I have a bash error: (in french!)
“Erreur de syntaxe près du symbole inattendu « newline »”
at the very first command line
” cat > $HOME/.kde/env/start-custom.sh < "
any idea where it might come from?!
thanks
bash interprets the # as a comment marker, so it and everything after it is ignored. I think the suggested paste should look like this:
cat > $HOME/.kde/env/start-custom.sh < $HOME/.kde/shutdown/stop-custom.sh << EOF
#!/bin/sh
if [-n "$GNOME_KEYRING_PID"]; then
kill $GNOME_KEYRING_PID
fi
EOF
chmod 755 $HOME/.kde/shutdown/stop-custom.sh
Which works for me, creating two sane shell scripts in the appropriate locations.
That got garbaged when I posted it, interestingly. Something about this wordpress interface, I fear.
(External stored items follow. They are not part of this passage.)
Lemma resample_clear fuel tree pos s pos' s' :
  resample fuel tree pos s = Done pos' s' ->
  exists xs, deref_vec (heap s') pos' = Ok xs
             /\ query_ball_point tree xs one = Ok [].
Proof.
  revert pos s. induction fuel as [|fuel IH]; intros pos s; simpl;
    intros (xs & s1 & [-> Exs]%load_vec_inv & E)%bind_inv;
    apply bind_inv in E as (found & s2 & E2 & E);
    unfold lift in E2;
    (destruct (query_ball_point tree xs one) as [found'|] eqn:Eq; [|discriminate]);
    injection E2 as <- <-;
    (destruct found' as [|hit hits]; [injection E as <- <-; eauto|]).
  - discriminate.
  - apply bind_inv in E as (pos1 & s1 & _ & E). apply (IH _ _ E).
Qed.


(** The constructor's check of the gates gives [gates_ok]. *)
Lemma all_of_dim_vec σ items (ps : list position) n_dim :
  deref_all σ items = Ok ps -> all_of_dim n_dim ps = true ->
  Forall (fun l => exists o, σ !! l = Some o /\ is_vec (Z.to_nat n_dim) o) items.
Proof.
  revert ps. induction items as [|l items IH]; intros ps; simpl; [constructor|].
  unfold deref_vec at 1. destruct (σ !! l) as [o|] eqn:El; [|discriminate].
  intros E Hall.
  assert (Hcase : exists xs ps', deref_all σ items = Ok ps' /\ ps = xs :: ps'
                                 /\ is_vec (length xs) o).
  { destruct o as [xs|xs|its]; [| |discriminate]; simpl in E;
      (destruct (deref_all σ items) as [ps'|]; [|discriminate]);
      injection E as <-; exists xs, ps'; simpl; auto. }
  destruct Hcase as (xs & ps' & Eps' & -> & Hvec).
  unfold all_of_dim in Hall. simpl in Hall.
  apply andb_true_iff in Hall as [Hxs Hall]. apply Z.eqb_eq in Hxs.
  constructor; [|apply (IH ps' Eps' Hall)].
  exists o. split; [exact El|].
  replace (Z.to_nat n_dim) with (length xs) by (unfold position in *; lia).
  exact Hvec.
Qed.

Lemma Walker_init_gates_ok variant σ name n_dim placements dests obstacles
    chance every w σ' g :
  Walker_init variant σ name n_dim placements dests obstacles chance every
  = Ok (w, σ') ->
  gates_ok (born w σ' g).
Proof.
  unfold Walker_init. intros E.
  apply bind_ok_inv in E as (ds & Eds & E).
  apply seq_ok_inv in E as [_ E].
  apply seq_ok_inv in E as [_ E].
  apply seq_ok_inv in E as [_ E].
  apply seq_ok_inv in E as [Hgates E].
  apply seq_ok_inv in E as [_ E].
  injection E as <- <-.
  intros d Ed. cbn in Ed. subst dests.
  apply bind_ok_inv in Eds as (ps & Eps & [= <-]).
  apply deref_trajectory_inv in Eps as (items & Ei & Eps).
  unfold validate_gates in Hgates.
  apply seq_ok_inv in Hgates as [_ Hgates].
  apply seq_ok_inv in Hgates as [Hd%check_inv _].
  exists items. cbn [heap born]. split; [apply lookup_app_l_Some, Ei|].
  pose proof (all_of_dim_vec _ _ _ _ Eps Hd) as Hall.
  revert Hall. apply Forall_impl. intros l (o & El & Hvec).
  exists o. split; [apply lookup_app_l_Some, El|exact Hvec].
Qed.

(** ** The statistics move the walker, and runs add up *)

Lemma apply_loop_final {A : Type} (func : M A) (f : trajectory -> result A)
    (steps dim : Z) (sims : list loc) (l : loc) (s : State) :
  (forall s1 t, deref_trajectory (heap s1) (_path (self s1)) = Ok t ->
                _dim (self s1) = dim -> func s1 = lift (f t) s1) ->
  (forall t, Z.of_nat (length t) = steps ->
             Forall (fun p => length p = Z.to_nat dim) t ->
             exists r, f (zeros dim :: t) = Ok r) ->
  _dim (self s) = dim ->
  Forall (recorded steps s) (sims ++ [l]) ->
  exists rs s1 s',
    apply_loop (sims ++ [l]) func s = Done rs s'
    /\ set_path l s1 = Done tt s'
    /\ recorded steps s1 l.
Proof.
  intros Hfunc Hf. revert s.
  induction sims as [|l0 sims IH]; intros s Hdim Hrec; simpl.
  - apply list.Forall_cons in Hrec as [Hl _].
    destruct (set_path_recorded _ _ _ Hl)
      as (s1 & t & o & Es & Et & Hlen & Hall & Hheap & Hset).
    rewrite Hdim in Et, Hall.
    assert (Hdim1 : _dim (self s1) = dim)
      by (unfold settings in Hset; congruence).
    rewrite (bind_done _ _ _ _ _ Es).
    destruct (Hf t Hlen Hall) as (r & Er).
    assert (Efunc : func s1 = Done r s1).
    { rewrite (Hfunc _ _ Et Hdim1). unfold lift. rewrite Er. reflexivity. }
    rewrite (bind_done _ _ _ _ _ Efunc).
    exists [r], s, s1. split; [reflexivity|]. split; [exact Es|exact Hl].
  - apply list.Forall_cons in Hrec as [Hl Hrec].
    destruct (set_path_recorded _ _ _ Hl)
      as (s1 & t & o & Es & Et & Hlen & Hall & Hheap & Hset).
    rewrite Hdim in Et, Hall.
    assert (Hdim1 : _dim (self s1) = dim)
      by (unfold settings in Hset; congruence).
    rewrite (bind_done _ _ _ _ _ Es).
    destruct (Hf t Hlen Hall) as (r & Er).
    assert (Efunc : func s1 = Done r s1).
    { rewrite (Hfunc _ _ Et Hdim1). unfold lift. rewrite Er. reflexivity. }
    rewrite (bind_done _ _ _ _ _ Efunc).
    destruct (IH s1 Hdim1) as (rs & s2 & s' & E & Es' & Hl').
    { revert Hrec. apply Forall_impl. intros l'.
      apply (recorded_app _ _ _ _ _ Hheap Hset). }
    rewrite (bind_done _ _ _ _ _ E).
    exists (r :: rs), s2, s'. split; [reflexivity|]. split; [exact Es'|exact Hl'].
Qed.
(** X9. A Travis slug owner/name gives the owner and the name of the
    repository, whatever the CircleCI variables hold: the Travis variable
    is looked at first. *)
Theorem repo_from_travis_slug argv c a b :
  config_of (getConfig env argv) = Some c ->
  env !! "TRAVIS_PULL_REQUEST_SLUG" = Some (a +:+ "/" +:+ b) ->
  no_char "/" a = true ->
  no_char "/" b = true ->
  owner (repo c) = VStr a ∧ name (repo c) = VStr b.
Proof.
  intros Hc Hslug Ha Hb. rewrite (getConfig_value _ _ Hc). simpl.
  change (a +:+ "/" +:+ b) with (a +:+ String "/" b) in Hslug.
  assert (Hp : process_env env "TRAVIS_PULL_REQUEST_SLUG" = VStr (a +:+ String "/" b))
    by (unfold process_env; rewrite Hslug; reflexivity).
  rewrite Hp, !(js_or_truthy (VStr (a +:+ String "/" b))), !truthy_append
    by apply truthy_append.
  unfold slug_part. rewrite (split_first _ _ _ Ha), (split_no_char _ _ Hb).
  split; reflexivity.
Qed.

Lemma split_scheme scheme rest :
  no_char "/" scheme = true ->
  split "/" (scheme +:+ "://" +:+ rest) = (scheme +:+ ":") :: "" :: split "/" rest.
Proof.
  induction scheme as [|c s IH]; simpl; [reflexivity|].
  intros H. apply andb_prop in H as [H1 H2]. apply negb_true_iff in H1.
  rewrite H1, (IH H2). reflexivity.
Qed.

(** X10. When the slug is taken from CIRCLE_PULL_REQUEST, which holds a
    URL, the owner is the scheme with its colon and the name is the empty
    string: the pieces before and after the first slash of scheme://. *)
Theorem repo_from_pull_request_url argv c scheme rest :
  config_of (getConfig env argv) = Some c ->
  truthy (process_env env "TRAVIS_PULL_REQUEST_SLUG") = false ->
  env !! "CIRCLE_PULL_REQUEST" = Some (scheme +:+ "://" +:+ rest) ->
  no_char "/" scheme = true ->
  owner (repo c) = VStr (scheme +:+ ":") ∧ name (repo c) = VStr "".
Proof.
  intros Hc Hslug Hurl Hscheme. rewrite (getConfig_value _ _ Hc). simpl.
  assert (Hp : process_env env "CIRCLE_PULL_REQUEST" = VStr (scheme +:+ "://" +:+ rest))
    by (unfold process_env; rewrite Hurl; reflexivity).
  assert (Ht : truthy (VStr (scheme +:+ "://" +:+ rest)) = true)
    by apply (truthy_append scheme ":" ("//" +:+ rest)).
  rewrite !(js_or_falsy _ _ Hslug), Hp, !(js_or_truthy _ _ Ht), !Ht.
  unfold slug_part. rewrite (split_scheme _ _ Hscheme). split; reflexivity.
Qed.

(** X11. A slug without a slash is the owner, and the name is undefined
    (not null); with none of the three slug variables set to a non-empty
    string, owner and name are both null. *)
Theorem repo_without_slash argv c :
  config_of (getConfig env argv) = Some c ->
  (∀ s, env !! "TRAVIS_PULL_REQUEST_SLUG" = Some s -> s ≠ "" -> no_char "/" s = true ->
        owner (repo c) = VStr s ∧ name (repo c) = VUndefined)
  ∧ (truthy (process_env env "TRAVIS_PULL_REQUEST_SLUG") = false ->
     truthy (process_env env "CIRCLE_PULL_REQUEST") = false ->
     truthy (process_env env "CIRCLE_REPOSITORY_URL") = false ->
     owner (repo c) = VNull ∧ name (repo c) = VNull).
Proof.
  intros Hc. rewrite (getConfig_value _ _ Hc). simpl. split.
  - intros s Hslug Hs Hslash.
    assert (Hp : process_env env "TRAVIS_PULL_REQUEST_SLUG" = VStr s)
      by (unfold process_env; rewrite Hslug; reflexivity).
    assert (Ht : truthy (VStr s) = true)
      by (simpl; apply negb_true_iff, String.eqb_neq, Hs).
    rewrite Hp, !(js_or_truthy _ _ Ht), !Ht.
    unfold slug_part. rewrite (split_no_char _ _ Hslash). split; reflexivity.
  - intros H1 H2 H3.
    rewrite !(js_or_falsy _ _ H1), !(js_or_falsy _ _ H2), !H3. split; reflexivity.
Qed.

Lemma join_first_char sep c piece pieces :
  join sep (String c piece :: pieces) = String c (join sep (piece :: pieces)).
Proof. destruct pieces; reflexivity. Qed.

Lemma join_empty_first sep c pieces :
  pieces ≠ [] -> join (String c sep) ("" :: pieces) = String c (sep +:+ join (String c sep) pieces).
Proof. destruct pieces; [contradiction | reflexivity]. Qed.

(** X12. Joining the pieces of [split] with the separator gives the text
    back. *)
Theorem join_split sep s : join (String sep "") (split sep s) = s.
Proof.
  induction s as [|c rest IH]; simpl; [reflexivity|].
  pose proof (split_nonempty sep rest) as Hnil.
  destruct (Ascii.eqb_spec c sep) as [-> | Hne].
  - rewrite (join_empty_first "" sep _ Hnil). simpl. rewrite IH. reflexivity.
  - destruct (split sep rest) as [|piece pieces]; [contradiction|].
    rewrite join_first_char, IH. reflexivity.
Qed.

Lemma main_trace_warning argv :
  ∃ rest, trace (main env fetch argv) = deprecation_warning env ++ rest.
Proof.
  destruct (getConfig env argv) as [evs [c | code | e]] eqn:E.
  - rewrite (main_ret _ _ _ _ _ E). destruct (truthy (runLighthouse c)); eexists; reflexivity.
  - rewrite (main_exit _ _ _ _ _ E). eexists; reflexivity.
  - rewrite (main_uncaught _ _ _ _ _ E). eexists; reflexivity.
Qed.

(** X13. With both names of the key set to non-empty strings, the request
    carries the value of LIGHTHOUSE_API_KEY, and the first line printed is
    still the deprecation warning for API_KEY. *)
Theorem new_key_sent_old_key_warned argv c k old :
  env !! "LIGHTHOUSE_API_KEY" = Some k ->
  k ≠ "" ->
  env !! "API_KEY" = Some old ->
  old ≠ "" ->
  assoc "X-API-KEY" (headers (request env c)) = Some (VStr k)
  ∧ hd_error (trace (main env fetch argv))
    = Some (Log [Val (VStr "Warning: The environment variable API_KEY is deprecated. Please use LIGHTHOUSE_API_KEY instead.")]).
Proof.
  intros Hk Hk' Hold Hold'.
  apply String.eqb_neq in Hk'. apply String.eqb_neq in Hold'. split.
  - unfold request. destruct (strict_eq_str (runner c) RUNNERS_wpt); simpl;
      unfold API_KEY, js_or, process_env; rewrite Hk; simpl; rewrite Hk'; reflexivity.
  - destruct (main_trace_warning argv) as (rest & ->).
    unfold deprecation_warning, process_env. rewrite Hold. simpl. rewrite Hold'.
    reflexivity.
Qed.

(** X14. The request goes to the host of CI_HOST, or to the hosted
    service when CI_HOST is unset or empty; its path is /run_on_wpt for
    the wpt runner and /run_on_chrome for every other runner value. *)
Theorem endpoint_of_host c :
  endpoint (request env c)
  = match env !! "CI_HOST" with
    | Some h => if String.eqb h "" then "https://lighthouse-ci.appspot.com" else h
    | None => "https://lighthouse-ci.appspot.com"
    end
    +:+ (if strict_eq_str (runner c) RUNNERS_wpt then "/run_on_wpt" else "/run_on_chrome").
Proof.
  unfold request, CI_HOST, js_or, process_env.
  destruct (strict_eq_str (runner c) RUNNERS_wpt), (env !! "CI_HOST") as [h|];
    try reflexivity; simpl; destruct (String.eqb h ""); reflexivity.
Qed.

Lemma join_cons sep x y l : join sep (x :: y :: l) = x +:+ sep +:+ join sep (y :: l).
Proof. reflexivity. Qed.

Lemma config_members_nonempty c : flat_map json_member (config_props c) ≠ [].
Proof.
  unfold config_props. simpl. intros H.
  apply app_eq_nil in H as [_ H]. apply app_eq_nil in H as [_ H].
  destruct (addComment c); discriminate.
Qed.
The important bit is ending the line with << EOF and the hash-bang line is the first line of the script, not part of the cat command.
You are right – I forgot to escape the input redirection and wordpress just ate my ‘<'s and the EOF after them because he thought its an HTML tag. I fixed noe.
Upon closer inspection, the shutdown script is broken, as the $GNOME_KEYRING_PID variable is interpreted when the cat runs rather than the literal string being inserted. I think escaping the dollar with a backslash is probably necessary to avoid that.
Thank you – I fixed the problem with the script now.
Hopefully this will be resolved by the freedesktop work on unifying keyrings APIs. But what do you find problematic with Kontact ? You can get your corporate address book just fine through LDAP. I didn’t needed calendaring but I suppose it works well, Akonadi seems to support both remote iCal and CalDAV.
2 main problems I have with Kontact: (a) I find it impossible to get it to do calendaring and addressbook sharing with my Zimbra server, and (b) its HTML editing is horrible and it doesn’t inter-op well with other HTML capable tools. Evolution’s HTML editing is not great either but it does the job well enough.